А тут и шпиль показался, вернее, прежде крест, поднимающийся от земли, и одновременно чуть правей еще кресты - эти, как я догадался, над храмом-памятником Сергию Радонежскому, благословившему князя Дмитрия на великую битву и немало сделавшему для объединения русских сил под его началом. И покуда подъезжали мы смиренно, сбросив скорость, чтобы лучше видеть открывающееся Поле, кресты вырастали все выше и выше, и вот уже под левым, одиноким, обозначился темный столб, а под правыми, как три васнецовских богатыря, встало в рост трехчастное здание храма.

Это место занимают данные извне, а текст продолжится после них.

Lemma finite_where_clean (ex : float → bool) (vals : grid float) (mask : grid bool) :
  finite_values (where_ (grid_map (λ v, if ex v then NaN else v) vals) mask)
  = List.filter (λ v, negb (ex v) && isfinite v) (selected_cells vals mask).
Proof.
  unfold finite_values, where_, selected_cells, grid_zip_with, grid_map.
  revert mask. induction vals as [|row vals IH]; intros [|mrow mask]; simpl; try done.
  rewrite !List.filter_app, fmap_app, List.filter_app, IH.
  by rewrite filter_where_row.
Qed.

Lemma finite_values_clean_ci (da : DataArray) (mask : grid bool) :
  finite_values (where_ (da_values (clean_ci da)) mask) = remaining_cells da mask.
Proof.
  rewrite clean_ci_values. unfold remaining_cells.
  rewrite <- finite_where_clean. f_equal. f_equal. unfold grid_map.
  apply list_fmap_ext. intros _ row _. apply list_fmap_ext. intros _ v _.
  apply clean_cell_law.
Qed.

Lemma shape_grid_map {A B} (f : A → B) (g : grid A) :
  shape (grid_map f g) = shape g.
Proof.
  unfold shape, grid_map. rewrite length_fmap.
  destruct g as [|r g]; simpl; [done|]. by rewrite length_fmap.
Qed.

Lemma shape_clean_ci da : shape (da_values (clean_ci da)) = shape (da_values da).
Proof. rewrite clean_ci_values. apply shape_grid_map. Qed.

Section reducer_properties.
Variable np_nanmean : list float → float.
Variable np_nanquantile : list float → float → float.

Local Abbreviation reports := (row_reports np_nanmean np_nanquantile).

Lemma lake_stats_clean_ci da lon lat geom :
  lake_stats np_nanmean np_nanquantile (clean_ci da) lon lat geom
  = let cells := remaining_cells da (bbox_mask lon lat (bounds geom)) in
    match cells with
    | [] => (NaN, NaN, 0%nat)
    | _ => (np_nanmean cells, np_nanquantile cells q90, length cells)
    end.
Proof.
  unfold lake_stats. rewrite finite_values_clean_ci.
  by destruct (remaining_cells da _).
Qed.


Lemma lake_row_reports da lon lat nc_path lake_id_col product time_label engine r lid geom :
  ft_attrs r !! lake_id_col = Some lid →
  ft_geometry r = Some geom →
  ∃ row,
    lake_row np_nanmean np_nanquantile (clean_ci da) lon lat nc_path lake_id_col
      product time_label engine r = Ok row
    ∧ row !! "lake_id" = Some lid
    ∧ reports (remaining_cells da (bbox_mask lon lat (bounds geom))) row.
Proof.
  intros Hid Hgeom. unfold lake_row. rewrite Hid, Hgeom. simpl.
  rewrite lake_stats_clean_ci. simpl.
  destruct (remaining_cells da _) as [|c cells] eqn:E; eexists;
    (split; [reflexivity|]); unfold row_reports;
    repeat split; try done.
Qed.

Было отчего ошеломленно замереть и забыть на минуту о памятниках, когда мы вышли из машины: казалось, это могло быть только здесь, над Полем Куликовым, и, казалось, выступив из недр веков, являло оно не случайный смысл. В полгоризонта полыхал закат, да не солнцем, нет, а словно бы его растекшимся во всю ширь освободившегося неба огнем, набирающимся изнутри, из какой-то горячей горловины; четкую и чистую кровавую раскаленность этого зарева чертили еще местами дымные полосы из отступающей черноты, но они быстро погружались, тонули и исчезали бесследно в огненной глубине, которая, не усмиряясь, едва ли не видимыми подтайными взмахами снова наплескивалась на темный берег. И если бы не вечернее время, если бы не сочность и неистовость красок, вполне можно было бы принять это скоро нарастающее зарево за рассвет, выступивший не в свой черед где-нибудь посреди ночи, - так мощно и грозно, продолжая с пугающим мерцанием накаляться, нависли друг против друга над степью красная и черная стороны.

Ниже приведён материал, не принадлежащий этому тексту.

(** ** The arithmetic interface *)

Class Arith : Type := {
  num : Type;
  nan : num;
  (** [float(k)] for a Python integer [k]. *)
  of_Z : Z -> num;
  fneg : num -> num;
  fadd : num -> num -> num;
  fsub : num -> num -> num;
  fmul : num -> num -> num;
  fdiv : num -> num -> num;
  (** [v ** 2] on a NumPy scalar (the C library's [pow(v, 2.0)]). *)
  fsquare : num -> num;
  (** [a < b], [a <= b] and [a == b]. *)
  flt : num -> num -> bool;
  fle : num -> num -> bool;
  feqb : num -> num -> bool;
  isnan : num -> bool;
  isfinite : num -> bool
}.

(** ** Exceptions and results *)

Inductive exn : Type :=
  | ValueError
  | IndexError
  | OverflowError
  | Dangling.     (* a reference to no object: not reachable from Python *)

Inductive result (A : Type) : Type :=
  | Ok (a : A)
  | Raise (e : exn).

Arguments Ok {A} a.
Arguments Raise {A} e.

(** ** Array kernels (arrays are lists of floats) *)

Section Kernels.
Context {Ar : Arith}.

Definition ndarray : Type := list num.

(** [a[i]] for an index known to be in range. *)
Definition item (a : ndarray) (i : nat) : num := nth i a nan.

Definition itemZ (a : ndarray) (i : Z) : num := item a (Z.to_nat i).

(** [np.cumsum]: out[0] = a[0], out[i] = out[i-1] + a[i]. *)
Fixpoint cumsum_from (acc : num) (a : ndarray) : ndarray :=
  match a with
  | [] => []
  | v :: r => let s := fadd acc v in s :: cumsum_from s r
  end.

И как было предку нашему при виде столь дивного и жуткого зрелища не пасть на колени и не просить у неба защиты - да если случалось оно еще накануне его судьбы?!

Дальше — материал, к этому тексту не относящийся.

(* ===== verification/Prelude.v ===== *)
(** * A verification library for IONA OS

    IONA OS is a kernel, written in Rust, that runs a Tendermint-style
    blockchain node. This library models its consensus and ledger code and some
    of its core kernel services as Rocq definitions that can be evaluated, and
    proves what makes them correct. File names below are relative to [src/src]
    in the repository.

    ** The program and its models

    The consensus node. A validator's engine is driven by timer ticks and by
    messages. It proposes blocks, signs and counts votes, locks, commits, and
    reports double signing.
    - [Types]: [types.rs]. Hashes, heights, headers and blocks with their
      validation and identity. [Crypto] is the class of hash and signature
      functions, which the source takes from elsewhere.
    - [Messages]: [consensus/messages.rs]. Proposals, votes, evidence, their
      validation, the bytes that are signed, and the wire format.
    - [ValidatorSet]: [consensus/validator_set.rs]. The set as the source keeps
      it: a list, a lookup table and a cached total power.
    - [Quorum]: [consensus/quorum.rs]. The quorum threshold and the vote tally.
    - [DoubleSign]: [consensus/double_sign.rs]. The guard a validator asks before
      it signs, with its file.
    - [Slashing] and [Evidence]: [slashing.rs] and [evidence.rs]. Stakes,
      penalties, and the validation and application of evidence.
    - [Execution] with [Utf8]: [execution.rs]. Gas and fees, transactions, blocks
      and roots. [Utf8] models the decoding and splitting of strings in Rust's
      standard library.
    - [Engine]: [consensus/engine.rs], the engine itself, one definition per
      method, in a monad over the engine, the block store and the events sent.
      [EngineProofs] has the program logic of that monad and the invariant of
      every method. [EngineRun] has the runs of a node and the theorems.
    - [Sync]: [consensus/sync.rs], fetching blocks from peers at start-up, with the
      network as the environment.
    - [Dns]: [net/dns.rs], the resolver the node finds peers with. [Digits] models
      the printing and parsing of numbers in Rust's standard library.
    - [Gossip]: [blockchain/gossipsub.rs], the nodes that pass messages on;
      [GossipNet] puts them in a network.
    - [EvmWords], [Evm]: [blockchain/revm_port.rs], the EVM: 256-bit words and
      Keccak, the state database, one definition per group of opcodes in a monad
      over the machine, and transactions. [EvmState] has the database's
      properties, [EvmProofs] a program logic and what every opcode keeps,
      [EvmRun] the theorems on runs and transactions.
    - [KernelBridge]: the kernel side, in [consensus/engine.rs] (from
      [KernelCommitCert] on) and [consensus/mod.rs]: the tick system call and the
      atomic height.

    Kernel services.
    - [UserAccess]: [syscall/user_access.rs], the safe-copy flags of
      [arch/x86_64/percpu/mod.rs], the kernel branch of the page-fault handler and
      the general protection handler in [arch/x86_64/idt.rs], and [exit_current] of
      [sched/mod.rs], which they call and which waits for a lock it holds.
    - [Pipe]: [process/pipe/mod.rs] with the wait queue of [wait/mod.rs] and
      blocking and waking of [sched/mod.rs]. A call that sleeps is two
      definitions, up to the sleep and from the wake-up on.
    - [Buddy]: [mm/buddy/mod.rs], the buddy allocator of physical pages.
    - [FrameAlloc]: [memory/frame_alloc.rs], the frame bitmap and the reference
      counts of copy-on-write sharing, with the frames that [memory/heap.rs] takes
      before counting starts.
    - [Slab]: [mm/slab/mod.rs], caches of objects cut from pages of a source;
      [SlabBuddy] shows that [Buddy] is such a source.
    - [FdTable]: [process/fd/mod.rs], the tables of file descriptors of the tasks,
      shared or copied, with the calls that a close makes elsewhere.
    - [Sched]: [sched/mod.rs] with the tasks of [task/mod.rs], the scheduler of the
      boot processor. [SmpSched]: [smp/scheduler.rs], one scheduler a processor,
      with stealing; a call that takes several locks in turn is several steps.
    - [Signal]: [signal/mod.rs], pending signals, handlers and delivery.
    - [Process]: [process/fork/mod.rs], the registry of processes: fork, exec, exit and
      waitpid as sequences of locked sections, over [FdTable] and [Signal].
    - [Elf]: [elf/mod.rs], the ELF loader, with [get_needed_libs] of
      [elf/dynlink.rs]; the header parser of the package xmas-elf is a parameter.
    - [Ipc]: [process/ipc.rs], message queues with priorities and permissions; a
      blocking call is a turn that may be repeated after a sleep, and a sender that
      sleeps keeps the lock of the configuration.
    - [IonaFs]: [fs/ionafs/mod.rs], the journaled file system: cache, index,
      journal, both disk formats, listing, checks and file locks. A call gives the
      sector writes it issues, and a power failure keeps a prefix of them.
      [IonaFsProofs] relates the disk to the files it holds through every such
      prefix; [IonaFsSync] has the second format, listing, locks and the cases in
      which files are lost.
    - [Redb] and [RedbManager]: [blockchain/redb_adapter.rs], databases as pages in
      files, with cache and write buffer, and the manager with its shared handles.
    - [Paging]: [process/fork/mod.rs] (cloning page tables and the copy-on-write
      fault) and [process/address_space.rs]. Page tables are words of a physical
      memory, the processor walks them, and the frame allocator is an interface.
      [CowTree] has address spaces as trees and what cloning does to one, [CowFork]
      processes that share frames, [CowSystem] runs of processes, and [CowAlloc]
      shows that [FrameAlloc] has the interface.

    ** Conventions

    A machine integer is a [Z] and the operators wrap or saturate as in the
    source; the release profile has no overflow checks. A panic is [None]. A
    [Result] is [result], with [let?] for the question mark. A struct is a
    record, updated with [r <| field := v |>]. A [BTreeMap] is a [gmap], iterated
    with [btree_iter]. Code outside the repository is a class whose laws, where a
    proof needs one, are named: [Crypto], [MessageCodec] and [GuardCodec] (serde
    with bincode or postcard), [SyncCodec], [EntryFrame] (page table entries), [ExecEnv] (among others the call of an EVM, which
    is not the one of [Evm]), [PageSource], [IdleTasks], [Heap], [Signer],
    [BlockStore] and [Executor]. Log lines and Prometheus counters are left out;
    the atomic counters of the components are kept. Some calls in the source do
    not match the signature they call; the file's header says how such a call is
    read.

    ** What the theorems show

    Consensus. Whatever peers send, a node does not panic; it commits only with
    the precommits of a quorum, precommits only on a prevote quorum, never
    equivocates while its guard is on and within its capacity, keeps to its decision,
    and accuses only
    validators that double signed. Two conflicting commits of one round convict
    more than a third of the power. Below that: quorum intersection, the tally,
    the consistency of validator sets, fair rotation of proposers, the guard
    across restarts, injectivity of signing bytes, and the wire round trip.

    Ledger. Slashing creates no stake when every validator enters with some, evidence
    is sound and applied once, a block one node builds is accepted by all, a verified
    block commits to its effects, block sync moves the height only by received blocks,
    one a step, and never beyond what a peer claims, DNS responses are parsed exactly,
    a gossiped message that is new and not too large reaches every node of a small
    network once, a transaction cannot be replayed, and the base fee moves by at most
    an eighth.

    EVM. Every run ends and keeps its machine well formed; a call creates no money
    and, unless it creates contracts, is undone when it fails; committed accounts
    are read back after a restart; addition and subtraction are exact modulo
    2^256. Many lemmas show where the interpreter departs from the EVM: panics a
    contract can cause, lost writes, minted value, a hash that is not Keccak-256.

    Kernel. User copies change memory only in their range of user space, and a copy of
    mapped bytes returns; a fault in one is recognised under any interleaving of CPUs
    but ends in a deadlock, and only a string read past user space can panic the
    kernel. Pipes are reliable byte streams under any interleaving of tasks. The page
    allocator never panics and, for clients that free what they got, neither loses a
    page nor hands one out twice; a frame is free exactly when nobody holds a
    reference and the heap did not take it. Objects of the slab allocator never
    overlap when its page source hands out fresh pages, and a second free is caught.
    Descriptor tables are maps from descriptors to files, shared or copied as the call
    says. No task is duplicated or starved by one of its own priority, on one processor
    or on several that steal from each other, and none is lost except where a processor
    takes a second lent task. Signals are delivered once and in order. Each exited child
    is reported by waitpid once, with its code. Message queues deliver each message at
    most once, by priority and then by arrival, and keep it until their queue is cleared
    or closed. The ELF loader maps segments byte for byte. After a fork, whatever processes write, each sees its
    own memory only, as long as no page is huge. The file system is a table of files through
    reboots and power failures during writes and renamings, for at most 120 files
    with names of at most 47 bytes and renamings to free names; deletions are
    taken to complete, and a lemma shows what one cut short can do. A database is an
    array of bytes, whatever its cache and buffer do. The height never goes down.

    Each file also has lemmas that show, by evaluation or in general, where the
    code departs from what it or its documentation says; their comments say so.

    ** Fuel and bounds

    Loops over a list are structural. [region_loop] of [Buddy] takes the number
    of pages as fuel, and every turn uses up at least one; [pick_order],
    [find_order] and [merge_loop] count orders; [find_free] of [FrameAlloc] counts
    the frames of its range. [write_loop] and [read_loop] of
    [Pipe] count bytes, and [cstr_loop] of [UserAccess] the 4095 bytes of the
    source's limit. The loop of the EVM has as bound its gas times the length of
    the code, and sub-calls nest at most three levels deeper than the gas pays for
    CREATEs; both bounds are computed from the machine and [evm_terminates] shows
    that they are never reached. [absorb] of Keccak counts bytes, and [read_at] and
    [write_at] of [Redb] do at most one turn a byte. [skip_loop] of [Dns] and
    [dynamic_loop] of [Elf] go forward in a packet or file, whose length is the fuel. The totality theorems ([engine_never_panics],
    [buddy_progress], [user_access_safe], [drain_to_eof]) show that no result is
    lost to fuel. Theorems about sums of powers or fees ask for sums that fit 64
    bits; separate lemmas show what happens beyond.

    ** What is not modelled

    Drivers, interrupts, boot, the graphical interface, the shell and the
    user-space programs: hardware access or plumbing. Networking, WebAssembly and
    cryptography: mostly code of other packages or numeric kernels. Mapping and
    unmapping single pages is done by the mapper of the package x86_64. Not modelled
    yet, and candidates for the next files: futexes, seccomp filters, FAT32,
    cgroups and namespaces, and degraded mode. *)

From Stdlib Require Import ZArith Lia Bool.
From stdpp Require Import base gmap sets list strings sorting numbers orders option.

Global Generalizable All Variables.
Local Open Scope Z_scope.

По одним источникам, больше ста тысяч, по другим -двести пятьдесят, а по третьим - четыреста тысяч войска выступило на защиту русской земли и русской чести. У Мамая вместе с наемной генуэзской пехотой набралось еще больше. Как раз в той стороне, где горит закат, и выстроилась в переломный для нашей истории день, 8 сентября 1380 года, перейдя ночью Дон, сила Дмитрия. Татары, поджидая на подмогу Ягайлу Литовского и Олега Рязанского (должно быть, и сейчас, шесть веков спустя, екает стыдливо сердце ни в чем не повинных рязанцев от вероломства их предка, князя Олега, и позже, в годину страшного нашествия Тохтамыша, снова предавшего Дмитрия Донского - ох, как памятливо и взыскательно время!), татары огромным шумным лагерем бурлили здесь, откуда мы сейчас осматриваем Поле.
Андрей Анисимович Родиончиков, работник краеведческого музея, ведет нас по аллее на самую высокую точку Поля, на знаменитый, увенчанный ныне памятником Дмитрию Донскому, Красный холм. Здесь, по преданию, находилась ставка хана Мамая, отсюда он в окружении пяти своих князьков руководил боем. С того места, где решено устроить смотровую площадку на краю холма, Родиончиков показывает нам расположение русских войск. Говорит он негромко и неторопливо, будто принимая нас за бывалых, знакомых с этой битвой людей, которым нужно только напомнить, подсказать ее общую картину, возможно, несколько стершуюся в памяти за давностью лет.